Harold Schiffman hfsclpp at
Sat Jun 14 17:31:09 UTC 2008

EU executive to urge migrant integration policies
Fri Jun 13, 2008 8:27am

BRUSSELS, June 13 (Reuters) - EU member states need to agree better
integration policies for migrants, set up joint visa centres abroad
and identify labour needs, the bloc's executive will say on Tuesday in
proposals for a common migration policy. Immigration is a sensitive
issue in the 27-nation European Union, where pressure to admit more
migrants to fill jobs vacated by an ageing population clashes with
voters' fears. "(Migration) has an important role to play in
increasing the EU's growth potential, contributing to the prosperity
of many member states by reducing labour market shortages," the
European Commission is to say, according to a draft obtained by
Reuters. "This economic potential can only be realised if integration
into the host country labour market is successful."

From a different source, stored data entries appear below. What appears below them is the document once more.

(** The coinbase part of [handle_set_custom_mining_job]: [None] when every
    field matches. [input[0]] panics when there is no input. *)
Definition check_custom_coinbase (tx : Transaction) (msg : SetCustomMiningJob)
    : rust (option CustomErrorCode) :=
  if decide (tx_version tx ≠ u32_as_i32 (coinbase_tx_version msg))
  then Done (Some CustomInvalidCoinbaseTxVersion)
  else
    input ← expect (tx_input tx !! 0%nat);
    if negb (bool_decide (coinbase_prefix msg `prefix_of` script_sig input))
    then Done (Some CustomInvalidCoinbasePrefix)
    else if decide (sequence input ≠ coinbase_tx_input_n_sequence msg)
    then Done (Some CustomInvalidCoinbaseTxInputNSequence)
    else if decide (serialize_outputs (tx_output tx) ≠ coinbase_tx_outputs msg)
    then Done (Some CustomInvalidCoinbaseTxOutputs)
    else if decide (tx_lock_time tx ≠ coinbase_tx_locktime msg)
    then Done (Some CustomInvalidCoinbaseTxLocktime)
    else Done None.

(** The checks of [handle_set_custom_mining_job] on the job it took. *)
Definition check_custom_job (job : DeclaredCustomJob) (msg : SetCustomMiningJob)
    : rust SetCustomMiningJobResult :=
  if negb (validated job) then Done (CustomError CustomJobNotYetValidated)
  else if decide (scmj_prev_hash msg ≠ get_prev_hash job)
  then Done (CustomError CustomStaleChainTip)
  else if decide (scmj_nbits msg ≠ get_nbits job)
  then Done (CustomError CustomInvalidNbits)
  else if decide (scmj_version msg ≠ get_version job)
  then Done (CustomError CustomInvalidVersion)
  else
    coinbase ← get_coinbase_tx (declare_mining_job job);
    match coinbase with
    | Err _ => Done (CustomError CustomInvalidCoinbaseTx)
    | Ok tx =>
        failure ← check_custom_coinbase tx msg;
        match failure with
        | Some code => Done (CustomError code)
        | None =>
            path ← get_merkle_path job;
            match path with
            | Err _ => Done (CustomError CustomJobNotYetValidated)
            | Ok declared_path =>
                if decide (declared_path ≠ merkle_path msg)
                then Done (CustomError CustomInvalidMerklePath)
                else Done CustomSuccess
            end
        end
    end.

(** [handle_set_custom_mining_job]: the job is taken before it is checked. *)
Definition engine_set_custom (es : Engine) (downstream_id : N) (msg : SetCustomMiningJob)
    (allocated_token : N) : rust (SetCustomMiningJobResult * Engine) :=
  let '(taken, es') :=
    SharedMap.with_mut es downstream_id (λ st, take_declared_custom_job st allocated_token) in
  match mjoin taken with
  | None => Done (CustomError CustomInvalidMiningJobToken, es')
  | Some job =>
      verdict ← check_custom_job job msg;
      Done (verdict, es')
  end.

(** ** The engine as a transition system

    [flights] are the declarations waiting for the IPC thread. *)
Record EngineSystem : Type := { engine : Engine; flights : list EngineInFlight }.
(** A handler waiting for the backend: which handler, and its locals. *)
Record Waiting : Type := {
  w_client : N;
  w_channel : N;
  w_token : N;
  w_request_id : N;
  w_msg : DeclareMiningJob;
  w_is_retry : bool;
  w_flight : VFlight;
}.

Definition respond (now client channel token request_id : N) (msg : DeclareMiningJob)
    (is_retry : bool) (r : DeclareMiningJobResult) : handler unit :=
  if is_retry then provide_response now client channel token request_id r
  else declare_response now client channel token msg r.

(** The call of the backend: its immediate result is answered at once. *)
Definition validate (now client channel token request_id : N) (msg : DeclareMiningJob)
    (pmts : option ProvideMissingTransactionsSuccess) : handler (option Waiting) :=
  σ ← gets job_validator;
  begun ← unwrap (v_declare_begin σ client msg pmts);
  match begun with
  | inl r =>
      respond now client channel token request_id msg (bool_decide (is_Some pmts)) r;;
      mret None
  | inr (f, σ') =>
      modify (λ jd, (tt, set_validator jd σ'));;
      mret (Some {| w_client := client; w_channel := channel; w_token := token;
                    w_request_id := request_id; w_msg := msg;
                    w_is_retry := bool_decide (is_Some pmts); w_flight := f |})
  end.

(** [handle_declare_mining_job] up to the backend. *)
Definition handle_declare_mining_job (now : N) (client_id : option N) (msg : DeclareMiningJob)
    : handler (option Waiting) :=
  client ← require_client client_id;
  channel ← client_sender client;
  match parse_token (mining_job_token msg) with
  | None =>
      send_to client channel (DeclareMiningJobError (dmj_request_id msg) InvalidMiningJobToken);;
      mret None
  | Some token =>
      tm ← gets token_manager;
      if negb (Tokens.is_allocated tm token client) then
        send_to client channel (DeclareMiningJobError (dmj_request_id msg) InvalidMiningJobToken);;
        mret None
      else validate now client channel token (dmj_request_id msg) msg None
  end.

(** [handle_provide_missing_transactions_success] up to the backend. *)
Definition handle_provide_missing_transactions_success (now : N) (client_id : option N)
    (msg : ProvideMissingTransactionsSuccess) : handler (option Waiting) :=
  client ← require_client client_id;
  channel ← client_sender client;
  removed ← modify (λ jd,
    let '(r, cs) := SharedMap.with_mut (downstream_clients jd) client (λ ds,
      let '(r, pending) :=
        SharedMap.remove (pending_declare_mining_jobs ds) (pmts_request_id msg) in
      (r, {| negotiated_extensions := negotiated_extensions ds;
             pending_declare_mining_jobs := pending |})) in
    (r, set_clients jd cs));
  maybe_pending ← ok_or removed (disconnect_error (ClientNotFound client) client);
  pending ← ok_or maybe_pending
              (log_error (PendingDeclareMiningJobNotFound (pmts_request_id msg)));
  let declare_mining_job := pending.2.2 in
  token ← unwrap (expect (parse_token (mining_job_token declare_mining_job)));
  validate now client channel token (pmts_request_id msg) declare_mining_job (Some msg).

The EU executive wants both EU member states and migrants to commit to
better integration. An EU official said more detailed ideas in the
document for how to improve integration were likely to be omitted from
the final version, w hich would stop short of endorsing a French idea
for an integration contract signed by migrants. Paris is drafting an
EU migration pact it hopes the bloc's leaders will adopt in October.
An early version included the idea of asking migrants to learn the
language and values of the country they live in.

The Commission suggested each EU state establish "migration profiles"
that give an overview of the labour market and of existing immigrants
and identifies additional needs. The EU would work together to assess
needs up to 2020. It also calls for better cooperation with countries
of origin of migrants and proposes to set up abroad consular centres
common to all EU states. A number of EU states, led by Germany, have
so far resisted agreeing common steps on legal migration to preserve
national control over the labour market.

"No member state can effectively control or deal with all aspects of
immigration on their own," the draft text said, since national
policies affect the rest of the bloc. (Editing by Paul Taylor)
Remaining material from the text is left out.